Dalam konteks modern, larangan makan pisang dempet di OMB menghadapi tantangan dari perubahan sosial dan urbanisasi. Banyuasin, yang kini berkembang dengan perkebunan kelapa sawit dan aktivitas perdagangan, mulai dipengaruhi gaya hidup urban yang mengurangi pengaruh tradisi lisan. Generasi muda, terutama yang tinggal di kota seperti Pangkalan Balai, cenderung melihat pantangan ini sebagai cerita masa lalu. Namun, di desa-desa seperti di kecamatan Talang Kelapa atau Banyuasin III, larangan ini masih hidup, terutama di kalangan keluarga yang mempertahankan tradisi Melayu.

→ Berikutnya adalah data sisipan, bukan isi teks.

(** X3: whatever the candidates and the list held before,
[updateSuccesorsList] leaves a list of at most three ids, without
duplicates, in the order of the comparator: the ids above the node's own in
increasing order, followed by the ids not above it in increasing order. *)
Theorem updateSuccesorsList_shape (newList : list Id) (this : Node) :
  let l := successorList (updateSuccesorsList newList this) in
  (length l <= MAX_SUCCESSORS_LIST_LENGTH)%nat
  /\ NoDup l
  /\ StronglySorted (before (id this)) l
  /\ (forall a b, before (id this) a b <->
        (b <= id this < a)
        \/ (((id this < a /\ id this < b) \/ (a <= id this /\ b <= id this))
            /\ a < b)).
Proof.
  intros l. destruct (merged_sorted this newList) as (Hd & Hs & _ & Hl).
  subst l. rewrite Hl. split; [rewrite length_take; lia|]. split.
  - eapply sublist_NoDup; [exact Hd | apply sublist_take].
  - split; [|intros a b; apply before_iff].
    eapply sublist_sorted; [apply sublist_take | exact Hs].
Qed.

(** X4: truncation drops the far end only.  An id that was a candidate or in
the old list and is missing afterwards was cut off from a full list, and
each of the three ids kept is in front of it in the comparator's order. *)
Theorem updateSuccesorsList_keeps_nearest (newList : list Id) (this : Node) (y : Id) :
  y ∈ newList \/ y ∈ successorList this ->
  y ∉ successorList (updateSuccesorsList newList this) ->
  length (successorList (updateSuccesorsList newList this))
  = MAX_SUCCESSORS_LIST_LENGTH
  /\ (forall x, x ∈ successorList (updateSuccesorsList newList this) ->
                before (id this) x y).
Proof.
  intros Hy Hmissing.
  destruct (merged_sorted this newList) as (Hd & Hs & Hmem & Hl).
  set (full := sortBy _ _) in *. rewrite Hl in *.
  apply Hmem in Hy.
  rewrite <- (take_drop MAX_SUCCESSORS_LIST_LENGTH full) in Hy, Hs.
  apply elem_of_app in Hy as [Hy|Hy]; [done|].
  split.
  - apply length_take_le.
    destruct (decide (MAX_SUCCESSORS_LIST_LENGTH <= length full)%nat) as [|Hshort];
      [done|].
    rewrite drop_ge in Hy by lia. by apply elem_of_nil in Hy.
  - intros x Hx. by eapply StronglySorted_app_1_elem_of.
Qed.

(** X4 on node 10 holding [[40; 50; 60]]: the candidate 5 lies behind them
all (it is below 10) and is the one cut off; 60, which is kept, is in front
of it. *)
Lemma updateSuccesorsList_keeps_nearest_witness :
  before 10 60 5.
Proof.
  assert (Hy : 5 ∈ [5] \/ 5 ∈ successorList (updateSuccesorsList [40; 50; 60] (new 10 None)))
    by (left; by left).
  assert (Hmissing : 5 ∉ successorList
                         (updateSuccesorsList [5]
                            (updateSuccesorsList [40; 50; 60] (new 10 None)))).
  { vm_compute. intros Hin.
    repeat (apply elem_of_cons in Hin as [Hin|Hin]; [lia|]).
    by apply elem_of_nil in Hin. }
  apply (updateSuccesorsList_keeps_nearest
           [5] (updateSuccesorsList [40; 50; 60] (new 10 None)) 5 Hy Hmissing).
  vm_compute. do 2 right. by left.
Defined.

(** X5: the result of [updateSuccesorsList] depends on the ids offered and
held, not on their order or repetition; and merging ids that are all in
the list already leaves a list that is in merged form (at most three ids,
no duplicates, in comparator order) exactly as it is. *)
Theorem updateSuccesorsList_by_members (l1 l2 : list Id) (this : Node) :
  ((forall y, y ∈ l1 \/ y ∈ successorList this
              <-> y ∈ l2 \/ y ∈ successorList this) ->
   updateSuccesorsList l1 this = updateSuccesorsList l2 this)
  /\ ((forall y, y ∈ l1 -> y ∈ successorList this) ->
      (length (successorList this) <= MAX_SUCCESSORS_LIST_LENGTH)%nat ->
      NoDup (successorList this) ->
      StronglySorted (before (id this)) (successorList this) ->
      updateSuccesorsList l1 this = this).
Proof.
  destruct (merged_sorted this l1) as (Hd1 & Hs1 & Hm1 & _).
  destruct (merged_sorted this l2) as (Hd2 & Hs2 & Hm2 & _).
  split.
  - intros Hsame. unfold updateSuccesorsList. do 2 f_equal.
    apply (sorted_same_members (id this)); [done..|].
    intros y. rewrite Hm1, Hm2. apply Hsame.
  - intros Hin Hlen Hd Hs. unfold updateSuccesorsList.
    replace (sortBy _ _) with (successorList this).
    + rewrite take_ge by done. by destruct this.
    + apply (sorted_same_members (id this)); [done..|].
      intros y. rewrite Hm1. split; [auto | intros [?|?]; auto].
Qed.

(** On ids of the ring the comparator's order is distance walked forward
from the id after the node's own (so that the node itself is the farthest
point). *)
Lemma before_ring_distance i a b :
  let N := 2 ^ Z.of_nat KEY_BITS in
  0 <= i < N -> 0 <= a < N -> 0 <= b < N ->
  (before i a b <-> (a - i - 1) `mod` N < (b - i - 1) `mod` N).
Proof.
  intros N Hi Ha Hb. rewrite before_iff.
  assert (Hdist : forall n, 0 <= n < N ->
            (n - i - 1) `mod` N = if decide (i < n) then n - i - 1 else n - i - 1 + N).
  { intros n Hn. destruct (decide (i < n)).
    - apply Z.mod_small. lia.
    - transitivity (((n - i - 1 + N) + (-1) * N) `mod` N); [f_equal; lia|].
      rewrite Z_mod_plus_full. apply Z.mod_small. lia. }
  rewrite (Hdist a Ha), (Hdist b Hb).
  destruct (decide (i < a)), (decide (i < b)); lia.
Qed.

Lemma StronglySorted_members {A : Type} (R R' : relation A) (k : list A) :
  StronglySorted R k ->
  (forall u v : A, u ∈ k -> v ∈ k -> R u v -> R' u v) ->
  StronglySorted R' k.
Proof.
  induction 1 as [|u k Hk IH Hu]; intros HRR'; [constructor|].
  constructor.
  - apply IH. intros v w Hv Hw. apply HRR'; by right.
  - rewrite Forall_forall in Hu |- *. intros v Hv.
    apply HRR'; [by left | by right | by apply Hu].
Qed.

(** X6: when the node's id, the candidates and the ids already held are all
ring ids (in [[0, 2^KEY_BITS)]), the list left by [updateSuccesorsList] is
strictly increasing in forward distance on the ring, the distance being
counted from the id that follows the node's own. *)
Theorem updateSuccesorsList_ring_order (newList : list Id) (this : Node) :
  let N := 2 ^ Z.of_nat KEY_BITS in
  0 <= id this < N ->
  (forall y, y ∈ newList \/ y ∈ successorList this -> 0 <= y < N) ->
  StronglySorted
    (fun a b => (a - id this - 1) `mod` N < (b - id this - 1) `mod` N)
    (successorList (updateSuccesorsList newList this)).
Proof.
  intros N Hid Hrange.
  pose proof (elem_of_updateSuccesorsList newList this) as Horigin.
  destruct (merged_sorted this newList) as (_ & Hs & _ & Hl).
  assert (Hsorted : StronglySorted (before (id this))
                      (successorList (updateSuccesorsList newList this))).
  { rewrite Hl. eapply sublist_sorted; [apply sublist_take | exact Hs]. }
  eapply StronglySorted_members; [exact Hsorted|].
  intros a b Ha Hb Hab.
  apply before_ring_distance; auto.
Qed.

(** X6 on node 200 offered 250, 3 and 90: 250 is 49 steps ahead, 3 is 58
steps ahead (past the top of the ring), 90 is 145 steps ahead. *)
Lemma updateSuccesorsList_ring_order_witness :
  successorList (updateSuccesorsList [3; 90; 250] (new 200 None)) = [250; 3; 90]
  /\ StronglySorted
       (fun a b => (a - 200 - 1) `mod` 256 < (b - 200 - 1) `mod` 256)
       (successorList (updateSuccesorsList [3; 90; 250] (new 200 None))).
Proof.
  split; [reflexivity|].
  apply (updateSuccesorsList_ring_order [3; 90; 250] (new 200 None)).
  - vm_compute. split; [discriminate | reflexivity].
  - intros y [Hy|Hy].
    + repeat (apply elem_of_cons in Hy as [->|Hy];
              [vm_compute; split; [discriminate | reflexivity]|]).
      by apply elem_of_nil in Hy.
    + by apply elem_of_nil in Hy.
Defined.

End SuccessorOrder.

(** ** The setter of the successor, the finger table and routing *)

Section RoutingFacts.
Import Js Chord Overlay Scenario.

Meskipun demikian, nilai-nilai di balik larangan ini tetap relevan. Di OMB, tradisi berbagi masih terlihat dalam acara-acara komunal, seperti sedekah desa atau pembagian hasil kebun saat musim panen. Larangan makan pisang dempet bisa menjadi pengingat bagi generasi muda untuk terus menjunjung nilai solidaritas, bahkan di tengah modernisasi. Orang tua modern di Banyuasin dapat menggunakan pantangan ini sebagai cerita edukatif, menjelaskan makna berbagi sambil menyingkirkan mitos yang tidak berdasar, seperti ancaman kembar siam.
Secara ilmiah, pisang, termasuk pisang dempet, adalah makanan bergizi yang kaya akan vitamin B, C, dan mineral seperti kalium. Dalam budaya OMB, pisang juga memiliki nilai ekonomi karena merupakan salah satu hasil kebun yang umum. Ironisnya, meskipun pisang dempet tidak berbeda secara nutrisi dari pisang lain, pantangan ini membuatnya dianggap “istimewa” dalam konteks budaya. Hal ini menunjukkan bahwa larangan ini murni bersifat simbolis, bukan berdasarkan efek kesehatan.
Untuk menjaga warisan budaya ini, masyarakat OMB perlu menyeimbangkan antara pelestarian tradisi dan literasi ilmiah. Pemerintah daerah Banyuasin, melalui dinas budaya atau pendidikan, dapat mempromosikan nilai-nilai luhur pantangan ini dalam bentuk cerita atau kegiatan komunitas, sambil menjelaskan bahwa mitos seperti kembar siam adalah hoaks. Dengan cara ini, generasi muda dapat menghargai kearifan lokal tanpa terjebak dalam kepercayaan yang keliru.
Pada akhirnya, larangan makan pisang dempet di kalangan masyarakat Melayu Banyuasin adalah cerminan dari kekayaan budaya Melayu yang sarat makna. Meskipun mitosnya tidak lagi relevan secara ilmiah, nilai berbagi dan kepedulian sosial yang terkandung di dalamnya tetap menjadi pegangan penting. Di tengah perubahan zaman, pantangan ini mengingatkan kita bahwa tradisi, jika dipahami dengan bijak, dapat terus hidup sebagai sumber inspirasi untuk membangun masyarakat yang harmonis dan peduli.